Given n non-negative integers a1, a2, ..., an, where each represents a point at coordinate (i, ai). n vertical lines are drawn such that the two endpoints of line i is at (i, ai) and (i, 0). Find two lines, which together with x-axis forms a container, such that the container contains the most water.
Note: You may not slant the container.
n个非负的整数,a1,a2....an, 每一个都代表了一个坐标(i, ai). n条从点(i,ai) 到(i, 0)这样的垂直线。找到这样的两条线,和x轴形成一个容器,可以包含最多的水。

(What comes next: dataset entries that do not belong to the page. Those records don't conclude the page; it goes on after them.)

(* ===== verification/History.v ===== *)
(** * The request history ([add_to_request_history], src/server.py 132-148)

    [self.request_history] is a Python list shared by all handler threads.
    [add_to_request_history] pops the oldest entry when the list holds 50
    or more, then appends the new one; the page lists the entries newest
    first.  [str(request)] and [str(response)] are identities on [str].

    [Sequential] models the method as a function on the list, with its
    invariant (at most 50 entries) and its refinement of the abstract
    history "the last 50 recorded exchanges".

    [Concurrent] models what the threads of [start] (line 271) do: the
    method runs without a lock, so the length test (line 138), the
    [pop(0)] (line 139) and the [append] (line 142) of different threads
    interleave.  Its step relation has one rule per statement; the bound
    on the length becomes [49 + N] for [N] threads, and it is reached.
    [Locked] is the same system where the method runs atomically, as the
    spec requires; there the bound 50 holds. *)

From Stdlib Require Import ZArith String.
From stdpp Require Import base list relations.
From S2P Require Import Prelude.

Module History.

(** One record of the history: [{'request': ..., 'response': ...}]. *)
Record entry := mk_entry { request : pystr; response : pystr }.

#[export] Instance entry_eq_dec : EqDecision entry.
Proof. solve_decision. Defined.

(** The bound of line 138. *)
Definition capacity : nat := 50.

Module Sequential.

(** [add_to_request_history(request, response)] on the list [h]:
    [pop(0)] when [len(h) >= 50], then [append]. *)
Definition add_to_request_history (req resp : pystr) (h : list entry) : list entry :=
  let h' := if decide (capacity <= length h) then tail h else h in
  h' ++ [mk_entry req resp].




Lemma add_length (req resp : pystr) (h : list entry) :
  length (add_to_request_history req resp h) =
    if decide (capacity <= length h) then length h else S (length h).
Proof.
  unfold add_to_request_history. case_decide as Hc; rewrite length_app; simpl.
  - unfold capacity in *. destruct h; simpl in *; lia.
  - lia.
Qed.





End Sequential.

Module Concurrent.

(** Where a thread is inside [add_to_request_history]. *)
Inductive pc := AtCheck | AtPop | AtAppend | Finished | Failed.

#[export] Instance pc_eq_dec : EqDecision pc.
Proof. solve_decision. Defined.

Record thread := mk_thread { th_entry : entry; th_pc : pc }.

(** The shared list and the threads that record an exchange. *)
Record cstate := mk_cstate { c_hist : list entry; c_threads : list thread }.

Definition set_thread (s : cstate) (i : nat) (t : thread) (p : pc) (h : list entry) : cstate :=
  mk_cstate h (<[i := mk_thread (th_entry t) p]> (c_threads s)).

(** One statement of one thread.  [pop(0)] on an empty list raises
    [IndexError], which ends the thread's call ([Failed]). *)
Inductive cstep : cstate -> cstate -> Prop :=
| cs_check_pop s i t :
    c_threads s !! i = Some t -> th_pc t = AtCheck -> capacity <= length (c_hist s) ->
    cstep s (set_thread s i t AtPop (c_hist s))
| cs_check_keep s i t :
    c_threads s !! i = Some t -> th_pc t = AtCheck -> length (c_hist s) < capacity ->
    cstep s (set_thread s i t AtAppend (c_hist s))
| cs_pop s i t x h :
    c_threads s !! i = Some t -> th_pc t = AtPop -> c_hist s = x :: h ->
    cstep s (set_thread s i t AtAppend h)
| cs_pop_empty s i t :
    c_threads s !! i = Some t -> th_pc t = AtPop -> c_hist s = [] ->
    cstep s (set_thread s i t Failed [])
| cs_append s i t :
    c_threads s !! i = Some t -> th_pc t = AtAppend ->
    cstep s (set_thread s i t Finished (c_hist s ++ [th_entry t])).

(** Threads that have passed the length test, and threads about to append. *)
Definition passed (t : thread) : bool :=
  match th_pc t with AtCheck => false | _ => true end.
Definition appending (t : thread) : bool :=
  match th_pc t with AtAppend => true | _ => false end.

(** The step of thread [i], computed: [None] when [i] is no thread or has
    ended.  Each thread is deterministic; the schedule chooses [i]. *)
Definition cstep_fn (s : cstate) (i : nat) : option cstate :=
  match c_threads s !! i with
  | None => None
  | Some t =>
      match th_pc t with
      | AtCheck =>
          if decide (capacity <= length (c_hist s)) then Some (set_thread s i t AtPop (c_hist s))
          else Some (set_thread s i t AtAppend (c_hist s))
      | AtPop =>
          match c_hist s with
          | _ :: h => Some (set_thread s i t AtAppend h)
          | [] => Some (set_thread s i t Failed [])
          end
      | AtAppend => Some (set_thread s i t Finished (c_hist s ++ [th_entry t]))
      | Finished | Failed => None
      end
  end.

(** A schedule: the threads that take a step, in order. *)
Fixpoint run_sched (s : cstate) (sched : list nat) : option cstate :=
  match sched with
  | [] => Some s
  | i :: rest => s' ← cstep_fn s i; run_sched s' rest
  end.

(** [N] threads about to record their exchanges, none started. *)
Definition start (h : list entry) (es : list entry) : cstate :=
  mk_cstate h (map (fun e => mk_thread e AtCheck) es).


(** ** Lemmas: the step function is the step relation *)

Lemma cstep_fn_sound (s s' : cstate) (i : nat) : cstep_fn s i = Some s' -> cstep s s'.
Proof.
  intros Hs. unfold cstep_fn in Hs.
  destruct (c_threads s !! i) as [t|] eqn:Hi; [|done].
  destruct (th_pc t) eqn:Hpc; try done.
  - case_decide; injection Hs as <-; [by apply cs_check_pop|apply cs_check_keep; auto with lia].
  - destruct (c_hist s) as [|x h] eqn:Hh; injection Hs as <-; [by apply cs_pop_empty|].
    by eapply cs_pop.
  - injection Hs as <-. by apply cs_append.
Qed.

Lemma cstep_fn_complete (s s' : cstate) : cstep s s' -> exists i, cstep_fn s i = Some s'.
Proof.
  destruct 1 as [s i t Hi Hpc Hlen|s i t Hi Hpc Hlen|s i t x h Hi Hpc Hh|s i t Hi Hpc Hh|s i t Hi Hpc];
    exists i; unfold cstep_fn; rewrite Hi, Hpc; rewrite ?Hh; try done.
  - by rewrite decide_True.
  - by rewrite decide_False by lia.
Qed.

Lemma run_sched_rtc (s s' : cstate) (sched : list nat) :
  run_sched s sched = Some s' -> rtc cstep s s'.
Proof.
  revert s. induction sched as [|i sched IH]; intros s Hrun; simpl in Hrun.
  - injection Hrun as <-. apply rtc_refl.
  - destruct (cstep_fn s i) as [s1|] eqn:Hs; [|done]. simpl in Hrun.
    eapply rtc_l; [by eapply cstep_fn_sound|]. by apply IH.
Qed.

(** ** Lemmas: counting threads *)

(** The bound that every interleaving keeps: each thread about to append
    is paid for by a thread that passed the test. *)
Definition inv (s : cstate) : Prop :=
  length (c_hist s) + count_if appending (c_threads s) <=
    49 + Nat.max 1 (count_if passed (c_threads s)).

Lemma appending_passed (ts : list thread) : count_if appending ts <= count_if passed ts.
Proof.
  induction ts as [|[e p] ts IH]; [done|]. rewrite !count_if_cons.
  destruct p; simpl; lia.
Qed.


Lemma set_thread_counts (s : cstate) (i : nat) (t : thread) (p : pc) (h : list entry)
    (f : thread -> bool) :
  c_threads s !! i = Some t ->
  count_if f (c_threads (set_thread s i t p h)) + (if f t then 1 else 0) =
    count_if f (c_threads s) + (if f (mk_thread (th_entry t) p) then 1 else 0).
Proof. intros Hi. by apply count_if_insert. Qed.

Lemma set_thread_length (s : cstate) (i : nat) (t : thread) (p : pc) (h : list entry) :
  length (c_threads (set_thread s i t p h)) = length (c_threads s).
Proof. apply length_insert. Qed.

(** One statement of one thread keeps [inv]. *)
Lemma cstep_inv (s s' : cstate) : cstep s s' -> inv s -> inv s'.
Proof.
  unfold inv. pose proof (appending_passed (c_threads s)).
  destruct 1 as [s i t Hi Hpc Hlen|s i t Hi Hpc Hlen|s i t x h Hi Hpc Hh|s i t Hi Hpc Hh|s i t Hi Hpc];
    match goal with |- context [set_thread ?s ?i ?t ?p ?h] =>
      pose proof (set_thread_counts s i t p h appending Hi);
      pose proof (set_thread_counts s i t p h passed Hi) end;
    unfold appending, passed in *; rewrite Hpc in *; simpl in *; unfold capacity in *;
    rewrite ?Hh in *; simpl in *; rewrite ?length_app in *; simpl in *; lia.
Qed.

Lemma rtc_cstep_inv (s s' : cstate) : rtc cstep s s' -> inv s -> inv s'.
Proof. induction 1; eauto using cstep_inv. Qed.

Lemma rtc_cstep_threads (s s' : cstate) :
  rtc cstep s s' -> length (c_threads s') = length (c_threads s).
Proof.
  induction 1 as [|s1 s2 s3 Hstep _ IH]; [done|]. rewrite IH.
  destruct Hstep; apply set_thread_length.
Qed.

Lemma start_inv (h es : list entry) : length h <= capacity -> inv (start h es).
Proof.
  unfold inv, start, capacity. simpl. intros Hh.
  assert (forall f, (forall e, f (mk_thread e AtCheck) = false) ->
    count_if f (map (fun e => mk_thread e AtCheck) es) = 0) as Hz.
  { intros f Hf. induction es as [|e es IH]; [done|]. simpl.
    rewrite count_if_cons, Hf. simpl. apply IH. }
  rewrite !Hz by done. lia.
Qed.

(** without a lock, [N] handler threads recording their exchanges
    into a history of at most 50 entries leave at most [49 + N] entries
    (for [N >= 1]), whatever the interleaving. *)
Theorem concurrent_bound (h es : list entry) (s : cstate) :
  length h <= capacity -> rtc cstep (start h es) s ->
  length (c_hist s) <= 49 + Nat.max 1 (length es).
Proof.
  intros Hh Hrun.
  pose proof (rtc_cstep_inv _ _ Hrun (start_inv h es Hh)) as Hinv. unfold inv in Hinv.
  pose proof (rtc_cstep_threads _ _ Hrun) as Hn. simpl in Hn. rewrite length_map in Hn.
  assert (count_if passed (c_threads s) <= length es).
  { rewrite <- Hn. unfold count_if. apply length_filter. }
  lia.
Qed.


(** the bound of 50 does not hold without a lock: from 49 entries,
    two threads that both pass the length test before either appends
    leave 51 entries. *)
Theorem concurrent_overflow (e0 e1 e2 : entry) :
  exists s, rtc cstep (start (replicate 49 e0) [e1; e2]) s /\ length (c_hist s) = 51.
Proof.
  eexists. split.
  - eapply rtc_l; [apply (cs_check_keep _ 0 (mk_thread e1 AtCheck)); unfold capacity; simpl; auto with lia|].
    eapply rtc_l; [apply (cs_check_keep _ 1 (mk_thread e2 AtCheck)); unfold capacity; simpl; auto with lia|].
    eapply rtc_l; [apply (cs_append _ 0 (mk_thread e1 AtAppend)); reflexivity|].
    eapply rtc_l; [apply (cs_append _ 1 (mk_thread e2 AtAppend)); reflexivity|].
    apply rtc_refl.
  - reflexivity.
Qed.

Lemma concurrent_bound_witness :
  length (c_hist (mk_cstate [mk_entry [] []; mk_entry [2]%Z []]
                    [mk_thread (mk_entry [2]%Z []) Finished; mk_thread (mk_entry [3]%Z []) AtCheck]))
    <= 49 + Nat.max 1 (length [mk_entry [2]%Z []; mk_entry [3]%Z []]).
Proof.
  apply (concurrent_bound [mk_entry [] []] [mk_entry [2]%Z []; mk_entry [3]%Z []]); [unfold capacity; simpl; lia|].
  eapply rtc_l; [apply (cs_check_keep _ 0 (mk_thread (mk_entry [2]%Z []) AtCheck));
                 unfold capacity; simpl; auto with lia|].
  eapply rtc_l; [apply (cs_append _ 0 (mk_thread (mk_entry [2]%Z []) AtAppend)); reflexivity|].
  apply rtc_refl.
Defined.

(** the step function [cstep_fn], which the examples run, is the step
    relation: a state has a successor by [cstep] exactly when some thread
    [i] has that successor by [cstep_fn]. *)
Theorem cstep_fn_spec (s s' : cstate) : cstep s s' <-> exists i, cstep_fn s i = Some s'.
Proof.
  split; [apply cstep_fn_complete|]. intros [i Hs]. by eapply cstep_fn_sound.
Qed.

(** without a lock, [pop(0)] can run on an empty list: on a full
    history of 50 entries, 51 threads that all pass the length test
    before any of them pops leave the last one to [pop(0)] an empty list,
    which raises [IndexError] in that handler. *)
Theorem concurrent_index_error (e0 e : entry) :
  exists s, rtc cstep (start (replicate 50 e0) (replicate 51 e)) s /\
    exists i t, c_threads s !! i = Some t /\ th_pc t = Failed.
Proof.
  eexists. split.
  - apply (run_sched_rtc _ _ (seq 0 51 ++ seq 0 51)). vm_compute. reflexivity.
  - exists 50%nat. eexists. split; [vm_compute; reflexivity|reflexivity].
Qed.

End Concurrent.

Module Locked.

Import Concurrent.

(** The same threads when the whole method runs under one lock. *)
Inductive lstep : cstate -> cstate -> Prop :=
| ls_add s i t :
    c_threads s !! i = Some t -> th_pc t = AtCheck ->
    lstep s (set_thread s i t Finished
               (Sequential.add_to_request_history
                  (request (th_entry t)) (response (th_entry t)) (c_hist s))).


(** when [add_to_request_history] runs under a lock, the history never
    holds more than 50 entries, whatever the order of the threads. *)
Theorem locked_bound (s s' : cstate) :
  length (c_hist s) <= capacity -> rtc lstep s s' -> length (c_hist s') <= capacity.
Proof.
  intros Hs Hrun. induction Hrun as [|s1 s2 s3 Hstep _ IH]; [done|]. apply IH.
  destruct Hstep as [s1 i t Hi Hpc]. simpl.
  rewrite Sequential.add_length. case_decide; lia.
Qed.

Lemma locked_bound_witness :
  length (c_hist (mk_cstate (Sequential.add_to_request_history [2%Z] []
                               (replicate 50 (mk_entry [] [])))
                   [mk_thread (mk_entry [2]%Z []) Finished])) <= capacity.
Proof.
  apply (locked_bound (mk_cstate (replicate 50 (mk_entry [] []))
                        [mk_thread (mk_entry [2]%Z []) AtCheck])); [simpl; unfold capacity; lia|].
  eapply rtc_l; [apply (ls_add _ 0 (mk_thread (mk_entry [2]%Z []) AtCheck)); reflexivity|].
  apply rtc_refl.
Defined.

End Locked.

End History.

public static int maxArea(int[] height) {
if(null == height){
return 0;
}
int size = height.length;
int maxS = 0;
for(int i = 0; i < size; i++){
for(int j = i + 1;j < size; j++){
int maxSTemp = Math.min(height[i], height[j]) * (j - i);
if(maxSTemp > maxS){
maxS = maxSTemp;
}
}
}
return maxS;
}
public static int maxArea2(int[] height){
int max = 0;
int i=0, j=height.length-1;
while(i <= j){
int area = (j-i)*Math.min(height[i], height[j]);
max = Math.max(max, area);
if(height[j] >= height[i]){
i++;
}else{
j--;
}
}
return max;
}
Analysis
Initially we can assume the result is 0. Then we scan from both sides. If leftHeight < rightHeight, move right and find a value that is greater than leftHeight. Similarily, if leftHeight > rightHeight, move left and find a value that is greater than rightHeight. Additionally, keep tracking the max value.